===== Source data

(** X14.  A builder without a query runner creates one first and releases
    it as its last call, whatever the outcome of the method, and neither
    creates nor releases any in between. *)
Theorem created_runner_released_last (qb : SelectQueryBuilder)
    (queryRunner' : QueryRunner) (t : Trace) :
  queryRunner qb = None ->
  connection_createQueryRunner E t = Replied queryRunner' ->
  ExpressionMap.lockMode (expressionMap qb) <> Some optimistic ->
  ownsRunnerThroughout t queryRunner' (snd (getRawMany C E qb t)) /\
  ownsRunnerThroughout t queryRunner' (snd (getRawAndEntities C E qb t)) /\
  ownsRunnerThroughout t queryRunner' (snd (getCount C E qb t)) /\
  ownsRunnerThroughout t queryRunner' (snd (getManyAndCount C E qb t)).
Proof.
  intros Hnone Hcreated Hlock.
  assert (Hunlocked :
    lockModeIs (ExpressionMap.lockMode (expressionMap qb)) optimistic = false).
  { destruct (ExpressionMap.lockMode (expressionMap qb)) as [[]|];
      try reflexivity. contradiction Hlock. reflexivity. }
  assert (Hframe : forall (A : Type) (m : QueryExpressionMap)
                     (body : QueryRunner -> Async A),
    (forall r, emits isDataCall (body r)) ->
    ownsRunnerThroughout t queryRunner'
      (snd (bind (obtainQueryRunner E (withExpressionMap qb m))
              (fun r => inOwnTransaction E (withExpressionMap qb m) r (body r))
              t))).
  { intros A m body Hbody. unfold obtainQueryRunner.
    cbn [queryRunner withExpressionMap]. rewrite Hnone.
    unfold bind, call. rewrite Hcreated. cbn [await].
    destruct (@inOwnTransaction_trace A keepsQueryRunner
                (withExpressionMap qb m) queryRunner' (body queryRunner')
                (t ++ [CreateQueryRunner])%list)
      as (events & Htrace & Hevents).
    - intros _ _. repeat split.
    - apply emits_weaken with (P := isDataCall);
        [exact isDataCall_keepsQueryRunner | apply Hbody].
    - exists events. split; [|exact Hevents].
      rewrite Htrace. unfold isOwnQueryRunner.
      cbn [queryRunner withExpressionMap]. rewrite Hnone.
      rewrite <- app_assoc. reflexivity. }
  assert (Hsame : withExpressionMap qb (expressionMap qb) = qb)
    by (destruct qb; reflexivity).
  repeat split.
  - unfold getRawMany. rewrite Hunlocked.
    apply (Hframe _ _ (fun r => loadRawResults C E _ r)).
    intros r. apply emits_loadRawResults_data.
  - unfold getRawAndEntities. rewrite <- Hsame.
    apply (Hframe _ _ (fun r => bind (executeEntitiesAndRawResults C E _ r) _)).
    intros r. apply emits_entities_data.
  - unfold getCount. rewrite Hunlocked. rewrite <- Hsame.
    apply (Hframe _ _ (fun r => executeCountQuery C E _ r)).
    intros r. apply emits_executeCountQuery_data.
  - unfold getManyAndCount. rewrite Hunlocked. rewrite <- Hsame.
    apply (Hframe _ _ (fun r => bind (executeEntitiesAndRawResults C E _ r) _)).
    intros r. apply emits_manyAndCount_data.
Qed.

(** X15.  When the builder does not ask for a transaction, or the query
    runner always has one active, the four methods start, commit and roll
    back no transaction. *)
Theorem no_transaction_unless_requested (qb : SelectQueryBuilder) :
  ExpressionMap.useTransaction (expressionMap qb) = false \/
  (forall t r, queryRunner_isTransactionActive E t r = true) ->
  emits outsideTransaction (getRawMany C E qb) /\
  emits outsideTransaction (getRawAndEntities C E qb) /\
  emits outsideTransaction (getCount C E qb) /\
  emits outsideTransaction (getManyAndCount C E qb).
Proof.
  intros Hcase.
  assert (Hframe : forall (A : Type) (f : QueryExpressionMap -> QueryExpressionMap)
                     (body : QueryRunner -> Async A),
    (forall m, ExpressionMap.useTransaction (f m) = ExpressionMap.useTransaction m) ->
    (forall r, emits isDataCall (body r)) ->
    emits outsideTransaction
      (bind (obtainQueryRunner E (updateExpressionMap f qb))
         (fun r => inOwnTransaction E (updateExpressionMap f qb) r (body r)))).
  { intros A f body Hf Hbody. apply emits_bind.
    - unfold obtainQueryRunner. destruct (queryRunner _);
        [apply emits_ret | apply emits_call; exact I].
    - intros r. apply emits_inOwnTransaction.
      + intros _. exact I.
      + cbn [updateExpressionMap withExpressionMap expressionMap]. rewrite Hf.
        intros Huse [t Hinactive]. destruct Hcase as [Hnot|Hactive].
        * rewrite Hnot in Huse. discriminate Huse.
        * rewrite Hactive in Hinactive. discriminate Hinactive.
      + apply emits_weaken with (P := isDataCall);
          [exact isDataCall_outsideTransaction | apply Hbody]. }
  assert (Hsame : updateExpressionMap (fun m => m) qb = qb)
    by (destruct qb; reflexivity).
  repeat split.
  - unfold getRawMany. destruct (lockModeIs _ _); [apply emits_throw|].
    apply (Hframe _ (ExpressionMap.set_queryEntity false)
             (fun r => loadRawResults C E _ r)); [reflexivity|].
    intros r. apply emits_loadRawResults_data.
  - unfold getRawAndEntities. rewrite <- Hsame.
    apply (Hframe _ (fun m => m)
             (fun r => bind (executeEntitiesAndRawResults C E _ r) _));
      [reflexivity|].
    intros r. apply emits_entities_data.
  - unfold getCount. destruct (lockModeIs _ _); [apply emits_throw|].
    rewrite <- Hsame.
    apply (Hframe _ (fun m => m) (fun r => executeCountQuery C E _ r));
      [reflexivity|].
    intros r. apply emits_executeCountQuery_data.
  - unfold getManyAndCount. destruct (lockModeIs _ _); [apply emits_throw|].
    rewrite <- Hsame.
    apply (Hframe _ (fun m => m)
             (fun r => bind (executeEntitiesAndRawResults C E _ r) _));
      [reflexivity|].
    intros r. apply emits_manyAndCount_data.
Qed.

End RunnerFacts.

(* ===================================================================== *)
(** ** Further facts: the transaction of a method and the result cache *)
(* ===================================================================== *)

Section TransactionFacts.

Variable C : Collaborators.
Variable E : Environment.




(** *** The result cache *)

(** X19.  A cached entry that has not expired is the result: the rows parsed
    from it are returned and no query is dispatched. *)
Theorem cache_hit_skips_query (qb : SelectQueryBuilder)
    (queryRunner' : QueryRunner) (sql : string) (parameters : list JsValue)
    (t : Trace) (saved : QueryResultCacheOptions) (rows : list ObjectLiteral) :
  getQueryAndParameters C qb = Return (sql, parameters) ->
  cachingActive qb = true ->
  let options :=
    {| identifier := ExpressionMap.cacheId (expressionMap qb);
       query := queryIdOf C sql parameters;
       time := None;
       duration := cacheDurationOf qb;
       result := None |} in
  queryResultCache_getFromCache E t options = Replied (Some saved) ->
  queryResultCache_isExpired E (t ++ [GetFromCache options])%list saved =
    Replied false ->
  JSON_parse E (result saved) = Replied rows ->
  loadRawResults C E qb queryRunner' t =
  (Return rows, (t ++ [GetFromCache options; IsExpired saved])%list).
Proof.
  intros Hcompiled Hactive options Hfound Hfresh Hparsed.
  unfold loadRawResults, bind at 1, sync at 1. rewrite Hcompiled, Hactive.
  unfold bind at 1, lookupInCache, tryCatch, readFromCache.
  fold options. unfold bind at 1, call at 1. rewrite Hfound. cbn [await].
  unfold bind at 1, call at 1. rewrite Hfresh. cbn [await negb].
  unfold bind, sync, ret. rewrite Hparsed. cbn [await].
  rewrite <- app_assoc. reflexivity.
Qed.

==========

Task directions →
Reproduce each entry exactly, with nothing missing.

Response →
(** X14.  A builder without a query runner creates one first and releases
    it as its last call, whatever the outcome of the method, and neither
    creates nor releases any in between. *)
Theorem created_runner_released_last (qb : SelectQueryBuilder)
    (queryRunner' : QueryRunner) (t : Trace) :
  queryRunner qb = None ->
  connection_createQueryRunner E t = Replied queryRunner' ->
  ExpressionMap.lockMode (expressionMap qb) <> Some optimistic ->
  ownsRunnerThroughout t queryRunner' (snd (getRawMany C E qb t)) /\
  ownsRunnerThroughout t queryRunner' (snd (getRawAndEntities C E qb t)) /\
  ownsRunnerThroughout t queryRunner' (snd (getCount C E qb t)) /\
  ownsRunnerThroughout t queryRunner' (snd (getManyAndCount C E qb t)).
Proof.
  intros Hnone Hcreated Hlock.
  assert (Hunlocked :
    lockModeIs (ExpressionMap.lockMode (expressionMap qb)) optimistic = false).
  { destruct (ExpressionMap.lockMode (expressionMap qb)) as [[]|];
      try reflexivity. contradiction Hlock. reflexivity. }
  assert (Hframe : forall (A : Type) (m : QueryExpressionMap)
                     (body : QueryRunner -> Async A),
    (forall r, emits isDataCall (body r)) ->
    ownsRunnerThroughout t queryRunner'
      (snd (bind (obtainQueryRunner E (withExpressionMap qb m))
              (fun r => inOwnTransaction E (withExpressionMap qb m) r (body r))
              t))).
  { intros A m body Hbody. unfold obtainQueryRunner.
    cbn [queryRunner withExpressionMap]. rewrite Hnone.
    unfold bind, call. rewrite Hcreated. cbn [await].
    destruct (@inOwnTransaction_trace A keepsQueryRunner
                (withExpressionMap qb m) queryRunner' (body queryRunner')
                (t ++ [CreateQueryRunner])%list)
      as (events & Htrace & Hevents).
    - intros _ _. repeat split.
    - apply emits_weaken with (P := isDataCall);
        [exact isDataCall_keepsQueryRunner | apply Hbody].
    - exists events. split; [|exact Hevents].
      rewrite Htrace. unfold isOwnQueryRunner.
      cbn [queryRunner withExpressionMap]. rewrite Hnone.
      rewrite <- app_assoc. reflexivity. }
  assert (Hsame : withExpressionMap qb (expressionMap qb) = qb)
    by (destruct qb; reflexivity).
  repeat split.
  - unfold getRawMany. rewrite Hunlocked.
    apply (Hframe _ _ (fun r => loadRawResults C E _ r)).
    intros r. apply emits_loadRawResults_data.
  - unfold getRawAndEntities. rewrite <- Hsame.
    apply (Hframe _ _ (fun r => bind (executeEntitiesAndRawResults C E _ r) _)).
    intros r. apply emits_entities_data.
  - unfold getCount. rewrite Hunlocked. rewrite <- Hsame.
    apply (Hframe _ _ (fun r => executeCountQuery C E _ r)).
    intros r. apply emits_executeCountQuery_data.
  - unfold getManyAndCount. rewrite Hunlocked. rewrite <- Hsame.
    apply (Hframe _ _ (fun r => bind (executeEntitiesAndRawResults C E _ r) _)).
    intros r. apply emits_manyAndCount_data.
Qed.

(** X15.  When the builder does not ask for a transaction, or the query
    runner always has one active, the four methods start, commit and roll
    back no transaction. *)
Theorem no_transaction_unless_requested (qb : SelectQueryBuilder) :
  ExpressionMap.useTransaction (expressionMap qb) = false \/
  (forall t r, queryRunner_isTransactionActive E t r = true) ->
  emits outsideTransaction (getRawMany C E qb) /\
  emits outsideTransaction (getRawAndEntities C E qb) /\
  emits outsideTransaction (getCount C E qb) /\
  emits outsideTransaction (getManyAndCount C E qb).
Proof.
  intros Hcase.
  assert (Hframe : forall (A : Type) (f : QueryExpressionMap -> QueryExpressionMap)
                     (body : QueryRunner -> Async A),
    (forall m, ExpressionMap.useTransaction (f m) = ExpressionMap.useTransaction m) ->
    (forall r, emits isDataCall (body r)) ->
    emits outsideTransaction
      (bind (obtainQueryRunner E (updateExpressionMap f qb))
         (fun r => inOwnTransaction E (updateExpressionMap f qb) r (body r)))).
  { intros A f body Hf Hbody. apply emits_bind.
    - unfold obtainQueryRunner. destruct (queryRunner _);
        [apply emits_ret | apply emits_call; exact I].
    - intros r. apply emits_inOwnTransaction.
      + intros _. exact I.
      + cbn [updateExpressionMap withExpressionMap expressionMap]. rewrite Hf.
        intros Huse [t Hinactive]. destruct Hcase as [Hnot|Hactive].
        * rewrite Hnot in Huse. discriminate Huse.
        * rewrite Hactive in Hinactive. discriminate Hinactive.
      + apply emits_weaken with (P := isDataCall);
          [exact isDataCall_outsideTransaction | apply Hbody]. }
  assert (Hsame : updateExpressionMap (fun m => m) qb = qb)
    by (destruct qb; reflexivity).
  repeat split.
  - unfold getRawMany. destruct (lockModeIs _ _); [apply emits_throw|].
    apply (Hframe _ (ExpressionMap.set_queryEntity false)
             (fun r => loadRawResults C E _ r)); [reflexivity|].
    intros r. apply emits_loadRawResults_data.
  - unfold getRawAndEntities. rewrite <- Hsame.
    apply (Hframe _ (fun m => m)
             (fun r => bind (executeEntitiesAndRawResults C E _ r) _));
      [reflexivity|].
    intros r. apply emits_entities_data.
  - unfold getCount. destruct (lockModeIs _ _); [apply emits_throw|].
    rewrite <- Hsame.
    apply (Hframe _ (fun m => m) (fun r => executeCountQuery C E _ r));
      [reflexivity|].
    intros r. apply emits_executeCountQuery_data.
  - unfold getManyAndCount. destruct (lockModeIs _ _); [apply emits_throw|].
    rewrite <- Hsame.
    apply (Hframe _ (fun m => m)
             (fun r => bind (executeEntitiesAndRawResults C E _ r) _));
      [reflexivity|].
    intros r. apply emits_manyAndCount_data.
Qed.

End RunnerFacts.

(* ===================================================================== *)
(** ** Further facts: the transaction of a method and the result cache *)
(* ===================================================================== *)

Section TransactionFacts.

Variable C : Collaborators.
Variable E : Environment.




(** *** The result cache *)

(** X19.  A cached entry that has not expired is the result: the rows parsed
    from it are returned and no query is dispatched. *)
Theorem cache_hit_skips_query (qb : SelectQueryBuilder)
    (queryRunner' : QueryRunner) (sql : string) (parameters : list JsValue)
    (t : Trace) (saved : QueryResultCacheOptions) (rows : list ObjectLiteral) :
  getQueryAndParameters C qb = Return (sql, parameters) ->
  cachingActive qb = true ->
  let options :=
    {| identifier := ExpressionMap.cacheId (expressionMap qb);
       query := queryIdOf C sql parameters;
       time := None;
       duration := cacheDurationOf qb;
       result := None |} in
  queryResultCache_getFromCache E t options = Replied (Some saved) ->
  queryResultCache_isExpired E (t ++ [GetFromCache options])%list saved =
    Replied false ->
  JSON_parse E (result saved) = Replied rows ->
  loadRawResults C E qb queryRunner' t =
  (Return rows, (t ++ [GetFromCache options; IsExpired saved])%list).
Proof.
  intros Hcompiled Hactive options Hfound Hfresh Hparsed.
  unfold loadRawResults, bind at 1, sync at 1. rewrite Hcompiled, Hactive.
  unfold bind at 1, lookupInCache, tryCatch, readFromCache.
  fold options. unfold bind at 1, call at 1. rewrite Hfound. cbn [await].
  unfold bind at 1, call at 1. rewrite Hfresh. cbn [await negb].
  unfold bind, sync, ret. rewrite Hparsed. cbn [await].
  rewrite <- app_assoc. reflexivity.
Qed.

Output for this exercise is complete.